▸ **Assigned task**: Reproduce each entry exactly as written.

▸ **Records for the task**:
(** ** Changes that the tasks do not see *)

(** All pages but those of [P] are as they were, except that an entry may have
    lost the right to write. *)
Definition kept (P : nat * Z * Z → Prop) (w w' : World) : Prop :=
  (∀ m, is_Some (spaces w' !! m) ↔ is_Some (spaces w !! m)) ∧
  ∀ m i j, is_Some (spaces w !! m) → 0 ≤ j < 1024 → ¬ P (m, i, j) → view w w' m i j.

Lemma kept_same P w : kept P w w.
Proof. split; [done|]. intros. apply view_refl. Qed.

Lemma kept_trans P w1 w2 w3 : kept P w1 w2 → kept P w2 w3 → kept P w1 w3.
Proof.
  intros [L1 V1] [L2 V2]. split; [intros m; by rewrite L2|]. intros m i j Hm Hj Hp.
  eapply view_trans; [by apply V1|]. apply V2; [by apply L1|done..].
Qed.

Lemma kept_weaken (P Q : nat * Z * Z → Prop) w w' : (∀ x, P x → Q x) → kept P w w' → kept Q w w'.
Proof. intros H [L V]. split; [done|]. intros m i j Hm Hj Hq. apply V; [done..|]. intros Hp. by apply Hq, H. Qed.

Abbreviation nowhere := (λ _ : nat * Z * Z, False).

Lemma view_mapped w w' n i j : view w w' n i j → mapped w' n i j = mapped w n i j.
Proof.
  intros [_ [E|E]]; unfold mapped; rewrite E; [done|]. unfold without_writable. rewrite !present_bit, Z.land_spec, testbit_unot by lia.
  by rewrite andb_true_r.
Qed.

Section boot.
Context (first last : Z) (w0 : World) (Hb : booted first last w0).
#[local] Set Default Proof Using "Hb".
Local Abbreviation reach := (reachable w0).

Lemma reach_step a s s' : reach s → task_step (word w0) a s s' → reach s'.
Proof. intros Hr Hs. eapply rtc_r; [done|]. exists (Acts a). split; [done|by apply step_acts]. Qed.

▸ **Output**:
(** ** Changes that the tasks do not see *)

(** All pages but those of [P] are as they were, except that an entry may have
    lost the right to write. *)
Definition kept (P : nat * Z * Z → Prop) (w w' : World) : Prop :=
  (∀ m, is_Some (spaces w' !! m) ↔ is_Some (spaces w !! m)) ∧
  ∀ m i j, is_Some (spaces w !! m) → 0 ≤ j < 1024 → ¬ P (m, i, j) → view w w' m i j.

Lemma kept_same P w : kept P w w.
Proof. split; [done|]. intros. apply view_refl. Qed.

Lemma kept_trans P w1 w2 w3 : kept P w1 w2 → kept P w2 w3 → kept P w1 w3.
Proof.
  intros [L1 V1] [L2 V2]. split; [intros m; by rewrite L2|]. intros m i j Hm Hj Hp.
  eapply view_trans; [by apply V1|]. apply V2; [by apply L1|done..].
Qed.

Lemma kept_weaken (P Q : nat * Z * Z → Prop) w w' : (∀ x, P x → Q x) → kept P w w' → kept Q w w'.
Proof. intros H [L V]. split; [done|]. intros m i j Hm Hj Hq. apply V; [done..|]. intros Hp. by apply Hq, H. Qed.

Abbreviation nowhere := (λ _ : nat * Z * Z, False).

Lemma view_mapped w w' n i j : view w w' n i j → mapped w' n i j = mapped w n i j.
Proof.
  intros [_ [E|E]]; unfold mapped; rewrite E; [done|]. unfold without_writable. rewrite !present_bit, Z.land_spec, testbit_unot by lia.
  by rewrite andb_true_r.
Qed.

Section boot.
Context (first last : Z) (w0 : World) (Hb : booted first last w0).
#[local] Set Default Proof Using "Hb".
Local Abbreviation reach := (reachable w0).

Lemma reach_step a s s' : reach s → task_step (word w0) a s s' → reach s'.
Proof. intros Hr Hs. eapply rtc_r; [done|]. exists (Acts a). split; [done|by apply step_acts]. Qed.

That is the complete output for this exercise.